Security Testing of the Pacemaker Ecosystem
Abstract
In later years there has been an increased attention regarding the cyber-security in `smart' devices. With the rise of the Internet of Things it is becoming popular to connect every `smart' device to the internet, including devices that are responsible for life-critical functions. As such, we, as beings, are also connected to the internet. Over the past few years, there has been an increase in attention especially regarding cybersecurity risks in medical equipment, with companies being sued for performing what is the industry standard practice regarding non-medical devices, namely security testing. With the upcoming of new regulations both in the European Union and the United States, it is important that manufacturers of medical equipment can be trusted to comply with these demands.
In our thesis, we take a deeper look into the state of the security of medical implants with life-critical functions. More specifically, we take a look at the devices inside what is referred to as the pacemaker ecosystem, which includes a pacemaker, a pacemaker programmer and optionally a Home Monitoring Unit.

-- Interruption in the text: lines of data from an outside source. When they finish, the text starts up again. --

(** * Titan: Claude Pro/Max OAuth authentication (PKCE flow, token lifecycle)

    A shallow embedding of the credential manager: the PKCE generator, the
    authorization URL builder, the two token exchanges, the credential store
    and the two public entry points [getClaudeAccessToken] and
    [authenticateWithClaude].

    Conventions of the embedding.
    - Text is held as its UTF-8 bytes in [string]; every string operation
      the program uses ([split] on ['#'], concatenation, JSON) commutes with
      that encoding. A file is its bytes, which are the text read from it
      when they are well-formed UTF-8; the body of a response is the text
      that decoding gives.
    - JavaScript numbers are held as exact decimal fractions, together with
      NaN and the two infinities. The runtime's numbers are binary64: the two
      agree on the integers up to [2 ^ 53] in absolute value, which binary64
      holds exactly, and on sums and products that stay among them. The
      properties that rest on a sum or a product of the program are stated
      for such numbers; that a number is not above such an integer is kept
      by rounding, which is monotone.
    - The limits of a machine (the depth of its stack, its memory) are not
      part of the embedding: conversions and parsing are as ECMAScript
      defines them.
    - [async] functions are computations in a state-and-exception monad over
      a [World]: the disk, a trace of the effects performed, and the answers
      of the outside world (clock, network, random source, user). *)

From Stdlib Require Import ZArith QArith String Ascii List Bool Lia.
From Stdlib Require Import Decimal DecimalString DecimalFacts DecimalPos DecimalN.
From stdpp Require Import base gmap strings list.
Import ListNotations.

Local Open Scope string_scope.
Local Open Scope Z_scope.
Local Notation "s1 ^^ s2" := (String.append s1 s2)
  (at level 60, right associativity) : string_scope.

(* ===================================================================== *)
(** ** Numbers of the JavaScript runtime *)
(* ===================================================================== *)

Module Number.

(** A finite number is the decimal fraction [dnum / 10 ^ dscale]; it is
    canonical when [dscale = 0] or [dnum] is not a multiple of ten, so an
    integer [z] is always [Dec z 0]. *)
Record dec : Type := Dec { dnum : Z; dscale : nat }.

Inductive number : Type :=
| NaN
| PosInf
| NegInf
| Fin (d : dec).

Definition pow10 (n : nat) : Z := 10 ^ Z.of_nat n.

Fixpoint norm (m : Z) (s : nat) : dec :=
  match s with
  | O => Dec m 0
  | S s' => if m mod 10 =? 0 then norm (m / 10) s' else Dec m s
  end.

Definition of_Z (z : Z) : number := Fin (Dec z 0).

(** [m * 10 ^ e], for a decimal literal with mantissa [m] and exponent [e]. *)
Definition of_sci (m e : Z) : number :=
  if 0 <=? e then Fin (Dec (m * 10 ^ e) 0) else Fin (norm m (Z.to_nat (- e))).

Definition dadd (a b : dec) : dec :=
  norm (dnum a * pow10 (dscale b) + dnum b * pow10 (dscale a))
       (dscale a + dscale b).

Definition dmul (a b : dec) : dec :=
  norm (dnum a * dnum b) (dscale a + dscale b).

Definition dltb (a b : dec) : bool :=
  dnum a * pow10 (dscale b) <? dnum b * pow10 (dscale a).

(** The rational a finite number stands for. *)
Definition dval (d : dec) : Q :=
  (inject_Z (dnum d) / inject_Z (pow10 (dscale d)))%Q.

Definition neg (a : number) : number :=
  match a with
  | NaN => NaN
  | PosInf => NegInf
  | NegInf => PosInf
  | Fin d => Fin (Dec (- dnum d) (dscale d))
  end.

(** Number::multiply, without the rounding of binary64: exact, as the
    runtime is when the operands and the product are whole numbers up to
    [2 ^ 53] in absolute value. *)
Definition mul (a b : number) : number :=
  match a, b with
  | NaN, _ | _, NaN => NaN
  | Fin x, Fin y => Fin (dmul x y)
  | Fin x, PosInf | PosInf, Fin x =>
      match dnum x with Z0 => NaN | Zpos _ => PosInf | Zneg _ => NegInf end
  | Fin x, NegInf | NegInf, Fin x =>
      match dnum x with Z0 => NaN | Zpos _ => NegInf | Zneg _ => PosInf end
  | PosInf, PosInf | NegInf, NegInf => PosInf
  | PosInf, NegInf | NegInf, PosInf => NegInf
  end.

(** Number::add, without the rounding of binary64: exact, as the runtime
    is when the operands and the sum are whole numbers up to [2 ^ 53] in
    absolute value. *)
Definition add (a b : number) : number :=
  match a, b with
  | NaN, _ | _, NaN => NaN
  | Fin x, Fin y => Fin (dadd x y)
  | PosInf, NegInf | NegInf, PosInf => NaN
  | PosInf, _ | _, PosInf => PosInf
  | NegInf, _ | _, NegInf => NegInf
  end.

(** Number::lessThan, with "undefined" (a NaN operand) read as [false],
    which is what the relational operators do with it. *)
Definition ltb (a b : number) : bool :=
  match a, b with
  | NaN, _ | _, NaN => false
  | Fin x, Fin y => dltb x y
  | _, NegInf => false
  | NegInf, _ => true
  | PosInf, _ => false
  | Fin _, PosInf => true
  end.

(** [a > b] is [b < a]. *)
Definition gtb (a b : number) : bool := ltb b a.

Our thesis aims to contribute to the environment of which the pacemaker ecosystem is a part of, meaning both the development cycle of systems that interact with medical devices as well as the environment in which they are utilized. Furthermore, our results will be disclosed to the manufacturer of the equipment that has been tested through the appropriate channels to comply with the principles of Coordinated Vulnerability Disclosure.
Our research is part of a larger project on medical device security at SINTEF led by our supervisor. Our findings provide a thorough evaluation for this particular equipment and resources provided to us, and our results include a platform from which others can continue our work. Furthermore, we use our platform to uncover a large potential attack surface and disclose vulnerabilities which cause concern for patient safety and data privacy. Finally, we suggest countermeasures to the vulnerabilities we discovered, and discuss the potential impact these vulnerabilities could cause. These findings imply that the manufacturer does not comply with the new directives coming from the governing bodies, which regulate these devices in the market and will be mandatory to follow in the near future.